We stopped and listened to what sounded like a huge animal running through the underbrush, snapping small branches as it went. It was a bright and cold spring day, with large patches of snow that the sun had yet to reach in the depth of the woods. In the forest, sound seemed to travel in cascades when there was sharpness to the air, and whatever was running through the woods was blazing a trail of broken limbs, small trees, and making enough noise to announce its arrival akin to thunder and rain.

The community called me Tall Man. We identified ourselves as the Beothuk (the people). My name came naturally since I towered over my fellow tribesmen by a foot and a half. Standing over seven feet tall, I am an imposing figure, held in wonderment by all of the Beothuk.

Three companions and I had been hunting seals on the northwest part of our lands (present-day Newfoundland). The shore ice was starting to break up, but this did not hinder our ability to harpoon a couple of seals to take back to our winter village a day or so away.

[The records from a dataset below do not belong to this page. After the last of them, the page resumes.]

Definition typeToID : list (Z * string) := [
  (TypeConnect, "connect");
  (TypeDisconnect, "disconnect");
  (TypeAuthPassword, "auth_password");
  (TypeAuthPasswordSuccessful, "auth_password_successful");
  (TypeAuthPasswordFailed, "auth_password_failed");
  (TypeAuthPasswordBackendError, "auth_password_backend_error");
  (TypeAuthPubKey, "auth_pubkey");
  (TypeAuthPubKeySuccessful, "auth_pubkey_successful");
  (TypeAuthPubKeyFailed, "auth_pubkey_failed");
  (TypeAuthPubKeyBackendError, "auth_pubkey_backend_error");
  (TypeAuthKeyboardInteractiveChallenge, "auth_keyboard_interactive_challenge");
  (TypeAuthKeyboardInteractiveAnswer, "auth_keyboard_interactive_answer");
  (TypeAuthKeyboardInteractiveFailed, "auth_keyboard_interactive_failed");
  (TypeAuthKeyboardInteractiveBackendError, "auth_keyboard_interactive_backend_error");
  (TypeGlobalRequestUnknown, "global_request_unknown");
  (TypeGlobalRequestDecodeFailed, "global_request_decode_failed");
  (TypeRequestReverseForward, "forward_tcpip");
  (TypeRequestCancelReverseForward, "cancel_forward_tcpip");
  (TypeRequestStreamLocal, "forward_streamlocal");
  (TypeRequestCancelStreamLocal, "cancel_forward_streamlocal");
  (TypeNewChannel, "new_channel");
  (TypeNewChannelSuccessful, "new_channel_successful");
  (TypeNewChannelFailed, "new_channel_failed");
  (TypeNewForwardChannel, "new_channel_direct_tcpip");
  (TypeNewReverseForwardChannel, "new_channel_forwarded_tcpip");
  (TypeNewReverseX11ForwardChannel, "new_channel_x11");
  (TypeNewForwardStreamLocalChannel, "new_channel_direct_streamlocal");
  (TypeNewReverseStreamLocalChannel, "new_channel_forwarded_streamlocal");
  (TypeChannelRequestUnknownType, "channel_request_unknown");
  (TypeChannelRequestDecodeFailed, "channel_request_decode_failed");
  (TypeChannelRequestSetEnv, "setenv");
  (TypeChannelRequestExec, "exec");
  (TypeChannelRequestPty, "pty");
  (TypeChannelRequestShell, "shell");
  (TypeChannelRequestSignal, "signal");
  (TypeChannelRequestSubsystem, "subsystem");
  (TypeChannelRequestWindow, "window");
  (TypeChannelRequestX11, "x11-req");
  (TypeWriteClose, "close_write");
  (TypeClose, "close");
  (TypeExit, "exit");
  (TypeExitSignal, "exit_signal");
  (TypeIO, "io");
  (TypeRequestFailed, "request_failed")
].
(** The order of the keys of the map is one. *)
Lemma map_order v : iteration_order (map_to_list v).*1 v.
Proof.
  split; [apply NoDup_fst_map_to_list|]. intros name. rewrite list_elem_of_fmap. split.
  - intros ([n e] & -> & H). apply elem_of_map_to_list in H. by exists e.
  - intros [e H]. exists (name, e). split; [done|]. by apply elem_of_map_to_list.
Qed.

(** Every section of the queue is valid. *)
Definition all_valid (v : validationQueue) : Prop := map_Forall (λ _ err, err = None) v.

Lemma queue_valid_iff order v : iteration_order order v → queue_Validate order v = None ↔ all_valid v.
Proof.
  intros [_ Ho]. rewrite queue_Validate_None. split.
  - intros H name err Hl. specialize (H name). rewrite Hl in H. apply H. apply Ho. by exists err.
  - intros H name Hn. apply Ho in Hn as [err Hl]. rewrite Hl. by apply H in Hl as ->.
Qed.

Lemma all_valid_add name item v :
  v !! name = None → all_valid (queue_add name item v) ↔ item = None ∧ all_valid v.
Proof. intros H. unfold all_valid, queue_add. by rewrite map_Forall_insert. Qed.

Lemma Backend_Validate_None b : Backend_Validate b = None ↔ b ∈ BackendValues.
Proof. unfold Backend_Validate, BackendValues. rewrite !elem_of_cons, elem_of_nil. repeat case_decide; naive_solver. Qed.
(* ===== verification/BackendSpec.v ===== *)
(** * What the selection of the backend guarantees

    Theorems on [Backend]: every connection handler it hands to the server is
    behind the security overlay of the connection's own, validated
    configuration; and where the configuration client deviates. *)

From stdpp Require Import base gmap strings list.
From Stdlib Require Import Strings.Byte.
From S2P Require Import Prelude Messages Metadata MetadataJSON Handler GoStrings ConfigHTTP Http ConfigSSH ConfigAuth ConfigLog ConfigBackend.
From S2P Require Import SecurityConfig Security SecuritySpec AuditMessage AuditLog AppConfig Backend.

Local Open Scope Z_scope.

(** ** Behind the overlay *)

(** The handler treats the requests of a session as the policy of the
    configuration says, in front of some backend. *)
Definition follows_policy {W} (cfg : SecurityConfig) (h : SessionChannelHandler W) : Prop :=
  ∃ backend, ∀ r w,
    (permitted cfg r → session_call h r w = forward cfg backend r w) ∧
    (¬ permitted cfg r →
     ∃ e, session_call h r w = Done (Some e, w) ∧ error_Code e = Some (rejection_code r)).

Lemma overlaid_sessions {W} cfg (backend : SessionChannelHandler W) :
  SecurityConfig_Validate cfg = None → follows_policy cfg (sessionHandler cfg backend).
Proof.
  intros [Hk _]%security_config_validate_iff. exists backend. intros r w.
  rewrite !Forall_cons in Hk. destruct_and!. by apply request_implements.
Qed.

Lemma session_channels_overlaid {W} `{!Field W Z} cfg (backend : SSHConnectionHandler W) meta extra session w h w' :
  SecurityConfig_Validate cfg = None →
  OnSessionChannel (security_sshConnectionHandler cfg backend) meta extra session w = Done ((Some h, None), w') →
  follows_policy cfg h.
Proof.
  intros Hv. cbn. unfold sshConnectionHandler_OnSessionChannel. run_prog.
  repeat (split_match; try done). all: try (intros [= <- <-]; by apply overlaid_sessions).
Qed.

Section overlay.
Context {W : Type} `{!Field W Z}.
Context (lib : Library) (path_Join : string → string → string) (IsNone : string → bool) (order : AppConfig → list string).
Context (docker_New kubernetes_New sshproxy_New : Constructor W).
Context (load : ConnectionAuthenticatedMetadata → AppConfig → prog W (AppConfig * ConnectionAuthenticatedMetadata * option error)).
Context (Copy : AppConfig → AppConfig * option error) (config : AppConfig).

Abbreviation chosen_handshake :=
  (backend_OnHandshakeSuccess lib path_Join IsNone order docker_New kubernetes_New sshproxy_New load Copy config).

Lemma below_done {A} (c : prog W A) s a s' :
  below c s = Done (a, s') → c s.2 = Done (a, s'.2) ∧ s'.1 = s.1.
Proof. unfold below. destruct (c s.2) as [[a' w]| |]; [|done..]. by intros [= <- <-]. Qed.

(** The configuration of the connection was loaded and is valid. *)
Definition configured (appConfig : AppConfig) : Prop :=
  AppConfig_Validate lib path_Join IsNone true (order appConfig) appConfig = None ∧
  ∃ meta base w meta' w', Copy config = (base, None) ∧ load meta base w = Done ((appConfig, meta', None), w').

Lemma loaded_config meta w appConfig m w' :
  loadConnectionSpecificConfig lib path_Join IsNone order load Copy config meta w = Done ((appConfig, m, None), w') →
  configured appConfig.
Proof.
  unfold loadConnectionSpecificConfig. destruct (Copy config) as [base []] eqn:Ec; [done|]. unfold prog_bind.
  destruct (load meta base w) as [[[[cfg newMeta] [err|]] w1]| |] eqn:El; try done.
  destruct (AppConfig_Validate _ _ _ _ _ cfg) eqn:Ev; [done|]. intros [= <- <- <-].
  split; [done|]. by exists meta, base, w, newMeta, w1.
Qed.

(** Claim C9. A connection is only served behind the security overlay: the handler the
    server gets for a connection is the overlay of the connection's own
    configuration, which has been loaded and passed validation, around the
    handler of the backend that this configuration names; and so every session
    on it follows the policy of that configuration. *)
Theorem connections_are_overlaid meta s conn m s' :
  chosen_handshake meta s = Done ((Some conn, m, None), s') →
  ∃ appConfig backend inner m' w1 w2 w3 w4,
    configured appConfig ∧
    getConfiguredBackend docker_New kubernetes_New sshproxy_New appConfig w1 = Done ((backend, None), w2) ∧
    OnHandshakeSuccess (default nil_NetworkConnectionHandler backend) m w3 = Done ((inner, m', None), w4) ∧
    conn = security_sshConnectionHandler (App_Security appConfig) (default nil_SSHConnectionHandler inner) ∧
    ∀ cm extra session w h w',
      OnSessionChannel conn cm extra session w = Done ((Some h, None), w') → follows_policy (App_Security appConfig) h.
Proof.
  unfold backend_OnHandshakeSuccess. unfold prog_bind at 1.
  destruct (below _ s) as [[[[appConfig newMeta] [err|]] s1]| |] eqn:El; try done.
  apply below_done in El as [El _]. apply loaded_config in El. unfold initBackend, prog_bind at 1.
  destruct (below _ s1) as [[[backend [err|]] s2]| |] eqn:Eb; try done. apply below_done in Eb as [Eb _].
  unfold security_New. destruct (SecurityConfig_Validate (App_Security appConfig)) as [err|] eqn:Ev; [done|].
  unfold prog_bind. cbn. intros [Eh _]%below_done. cbn in Eh. unfold security_networkHandler_OnHandshakeSuccess, prog_bind in Eh.
  destruct (OnHandshakeSuccess _ newMeta s2.2) as [[[[inner m'] [err|]] w4]| |] eqn:Ei; try done.
  injection Eh as <- <- _. exists appConfig, backend, inner, m', (s1.2), (s2.2), (s2.2), w4.
  split_and!; [done..|]. intros. by eapply session_channels_overlaid.
Qed.

(** The end of a connection disconnects its backend once. *)
Theorem backend_disconnected_once b w w' :
  OnDisconnect b w = Done (tt, w') →
  ∃ s' : backend_networkHandler W * W, backend_OnDisconnect (MkBackendNetwork false (Some b), w) = Done (tt, s') ∧ s'.2 = w' ∧
    backend_OnDisconnect s' = Done (tt, s').
Proof.
  intros E. unfold backend_OnDisconnect, bn_Lock, current_backend, set_backend, bn_Unlock, below, prog_bind.
  cbn [bn_lock bn_backend fst snd]. rewrite E. by eexists.
Qed.
End overlay.

(** ** The configuration client *)

(** Reading a response of the configuration server into the structure that is
    there: the error of the attempt and the structure afterwards. *)
Section fetching.
Context {W : Type} (IP_String : list byte → string) (NewRequest : string → string → option error).
Context (Do : http_Client → http_Request → prog W (http_Response + error)) (form : json → string + error).
Context (Increment : config_metric → list (string * string) → prog W unit).
Context (zero_config : AppConfig)
        (decode_into : bool → json → config_ResponseBody → outcome (config_ResponseBody * option error)).
Context (httpClient : client).
Hypothesis json_encoding : hc_RequestEncoding (cl_config httpClient) = "" ∨ hc_RequestEncoding (cl_config httpClient) = "JSON".
Hypothesis url_parses : NewRequest "POST" (hc_URL (cl_config httpClient) ++ "")%string = None.

Definition config_request (j : json) : http_Request :=
  MkHttpRequest "POST" (hc_URL (cl_config httpClient) ++ "")
    (Header_Set "Accept" "application/json"
       (Header_Set "Content-Type" "application/json" (foldl add_header ∅ (cl_extraHeaders httpClient)))) (Document j).

Lemma config_attempt j response w status doc w' response' :
  Do (createHTTPClient httpClient) (config_request j) w
  = Done (inl (MkHttpResponse status (inl (Some doc))), w') →
  decode_into (negb (cl_allowLaxDecoding httpClient)) doc response = Done (response', None) →
  configServerRequest NewRequest Do form decode_into httpClient j response w =
  Done (if decide (status ≠ 200)
        then (Some (MsgError (UserMessage "CONFIG_INVALID_STATUS_CODE" "Cannot authenticate at this time."
                                "Configuration server responded with an invalid status code: %d" [VInt status])), response')
        else (None, response'), w').
Proof.
  intros Ed Er. unfold configServerRequest, client_Post, Http.request, requestURLWithLogger, prog_bind, of_outcome.
  unfold createRequestForURL. cbn [as_json]. rewrite decide_True by done. rewrite url_parses.
  rewrite decide_True by done. fold (config_request j).
  change (MkHttpRequest _ _ _ _) with (config_request j). rewrite Ed. cbn [rs_Body]. rewrite Er. cbn. by case_decide.
Qed.

(** What a refused answer says is not forgotten: if the first answer of the
    server comes with an error status, the configuration it carries is the one
    the next answer is read into, so whatever the accepted answer leaves out
    takes effect as the refused one said. *)
Theorem refused_configuration_is_kept n meta w w1 w2 status doc1 doc2 r1 r2 :
  let request := config_request (Marshal IP_String meta) in
  let strict := negb (cl_allowLaxDecoding httpClient) in
  (∀ m l w, Increment m l w = Done (tt, w)) →
  Do (createHTTPClient httpClient) request w = Done (inl (MkHttpResponse status (inl (Some doc1))), w1) → status ≠ 200 →
  Do (createHTTPClient httpClient) request w1 = Done (inl (MkHttpResponse 200 (inl (Some doc2))), w2) →
  decode_into strict doc1 (MkConfigResponse zero_meta zero_config) = Done (r1, None) →
  decode_into strict doc2 r1 = Done (r2, None) →
  config_Get IP_String NewRequest Do form Increment zero_config decode_into (Some httpClient) (S n) meta w
  = Done ((cr_Config r2, cr_meta r2, None), w2).
Proof.
  cbn zeta. intros Hi E1 Hs E2 D1 D2. unfold config_Get. cbn [config_rounds].
  rewrite (bind_done _ _ _ _ _ (Hi _ _ _)).
  rewrite (bind_done _ _ _ _ _ (config_attempt _ _ _ _ _ _ _ E1 D1)). rewrite decide_True by done.
  rewrite (bind_done _ _ _ _ _ (Hi _ _ _)). destruct n as [|n]; cbn [config_rounds].
  all: rewrite (bind_done _ _ _ _ _ (Hi _ _ _)).
  all: rewrite (bind_done _ _ _ _ _ (config_attempt _ _ _ _ _ _ _ E2 D2)).
  all: reflexivity.
Qed.
End fetching.

(** A configuration server that does not repeat the metadata, as the one built on
    this library never does, erases it: the backend gets none of the metadata,
    environment variables and files that authentication found. *)
Theorem configuration_erases_metadata {W} lib path_Join IsNone order load Copy config meta appConfig (w w' : W) m :
  (∀ base, load meta base w = Done ((appConfig, zero_meta, None), w')) →
  loadConnectionSpecificConfig lib path_Join IsNone order load Copy config meta w = Done ((appConfig, m, None), w') →
  let conn := pending_conn (auth_pending m) in
  Metadata_ conn = Some ∅ ∧ Environment conn = Some ∅ ∧ Files conn = Some ∅ ∧
  AuthenticatedUsername m = AuthenticatedUsername meta.
Proof.
  intros Hl. unfold loadConnectionSpecificConfig. destruct (Copy config) as [base []]; [done|]. unfold prog_bind.
  rewrite Hl. destruct (AppConfig_Validate _ _ _ _ _ _); [done|]. intros [= <-]. cbn zeta.
  unfold ConnectionAuthenticatedMetadata_Merge. cbn [auth_pending pending_conn AuthenticatedUsername].
  rewrite ConnectionMetadata_Merge_eq. by cbn.
Qed.

(** ** An instance *)

Module backend_demo.
Definition join (a b : string) : string := (a ++ "/" ++ b)%string.
Definition visit (cfg : AppConfig) : list string :=
  (map_to_list (validation_queue app_demo.files join (λ _, true) true cfg)).*1.

Definition copied (cfg : AppConfig) : AppConfig * option error := (cfg, None).

(** A backend that accepts every connection. *)
Definition connection : SSHConnectionHandler Z :=
  security_sshConnectionHandler app_demo.security nil_SSHConnectionHandler.
Definition backend : NetworkConnectionHandler Z :=
  {| OnAuthPassword := λ m _, unavailable m; OnAuthPubKey := λ m _, unavailable m;
     OnAuthKeyboardInteractive := λ m _, unavailable m; OnAuthGSSAPI := λ _, prog_ret None;
     OnHandshakeFailed := λ _ _, prog_ret tt;
     OnHandshakeSuccess := λ m, prog_ret (Some connection, m, None);
     OnDisconnect := prog_ret tt; OnNetShutdown := λ _, prog_ret tt |}.
Definition New : Constructor Z := λ _, prog_ret (Some backend, None).

(** No configuration server: the configuration is that of the program. *)
Definition load (meta : ConnectionAuthenticatedMetadata) (cfg : AppConfig)
  : prog Z (AppConfig * ConnectionAuthenticatedMetadata * option error) := prog_ret (cfg, meta, None).
Definition own : AppConfig := app_demo.config "docker".

Definition fresh : backend_networkHandler Z * Z := (MkBackendNetwork false None, 0).
Definition user : ConnectionAuthenticatedMetadata := demo_authenticated.

Lemma connections_are_overlaid_witness :
  ∃ appConfig, configured app_demo.files join (λ _, true) visit load copied own appConfig ∧
    ∃ inner, security_sshConnectionHandler app_demo.security connection
             = security_sshConnectionHandler (App_Security appConfig) inner.
Proof.
  destruct (connections_are_overlaid app_demo.files join (λ _, true) visit New New New load copied own user fresh
              (security_sshConnectionHandler app_demo.security connection)
              (ConnectionAuthenticatedMetadata_Merge user user)
              (MkBackendNetwork false (Some (security_networkHandler app_demo.security backend)), 0))
    as (appConfig & b & inner & m' & w1 & w2 & w3 & w4 & Hc & _ & _ & E & _).
  - vm_compute. reflexivity.
  - exists appConfig. split; [exact Hc|]. eexists. exact E.
Defined.

Lemma backend_disconnected_once_witness :
  ∃ s' : backend_networkHandler Z * Z,
    backend_OnDisconnect (MkBackendNetwork false (Some backend), 0) = Done (tt, s') ∧ s'.2 = 0 ∧
    backend_OnDisconnect s' = Done (tt, s').
Proof. by apply (backend_disconnected_once backend). Defined.

(** A server that first refuses with one backend and then accepts without
    naming one: the refused one is used. *)
Definition docs (status : Z) : http_Response + error := inl (MkHttpResponse status (inl (Some JNull))).
Definition network : http_Client → http_Request → prog Z (http_Response + error) :=
  λ _ _ w, Done (if decide (w = 0) then docs 500 else docs 200, w + 1).
Definition demo_client : client := MkClient app_demo.webhook None [] false.
Definition read (strict : bool) (j : json) (r : config_ResponseBody) : outcome (config_ResponseBody * option error) :=
  Done (MkConfigResponse (cr_meta r) (app_demo.config (if decide (App_Backend (cr_Config r) = "") then "kubernetes"
                                                       else App_Backend (cr_Config r))), None).

Lemma refused_configuration_is_kept_witness :
  config_Get demo_IP_String (λ _ _, None) network (λ _, inr (ErrorString "no form")) (λ _ _, prog_ret tt)
    (app_demo.config "") read (Some demo_client) 1 user 0
  = Done ((app_demo.config "kubernetes", zero_meta, None), 2).
Proof.
  apply (refused_configuration_is_kept demo_IP_String (λ _ _, None) network (λ _, inr (ErrorString "no form"))
           (λ _ _, prog_ret tt) (app_demo.config "") read demo_client (or_introl eq_refl) eq_refl 0 user 0 1 2 500 JNull JNull
           (MkConfigResponse zero_meta (app_demo.config "kubernetes"))
           (MkConfigResponse zero_meta (app_demo.config "kubernetes"))); try reflexivity. done.
Defined.

Lemma configuration_erases_metadata_witness :
  Metadata_ (pending_conn (auth_pending user)) = Some {[ "team" := MkValue "ops" false ]} ∧
  Metadata_ (pending_conn (auth_pending (ConnectionAuthenticatedMetadata_Merge user zero_meta))) = Some ∅.
Proof.
  split; [reflexivity|].
  apply (configuration_erases_metadata app_demo.files join (λ _, true) visit
           (λ meta cfg, prog_ret (own, zero_meta, None)) copied own user own 0 0
           (ConnectionAuthenticatedMetadata_Merge user zero_meta)); [done|].
  vm_compute. reflexivity.
Defined.
End backend_demo.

The sounds were getting closer and we could make out the snorting of a caribou, plus what sounded like men yelling and dogs howling. Then, before we could react, the animal rushed out of a huge thicket in front of us, knocking over two of my travelling companions. Two arrows were sticking out of the animal’s front withers, blood and phlegm spurted from its mouth, and a pack of five or six what looked like wolves snapped at its legs, trying to hamstring it. As the animal neared me, I could see a look of total horror in its eyes. At that intense moment, a whish, whish sound passed my head. A spear embedded itself in the beast’s neck, and with one dying bellow he spurted blood and saliva onto my face, took a few more steps, and fell with a sudden rush of air gusting from his body. The smell was horrendous, a mixture of rotting vegetation and gases.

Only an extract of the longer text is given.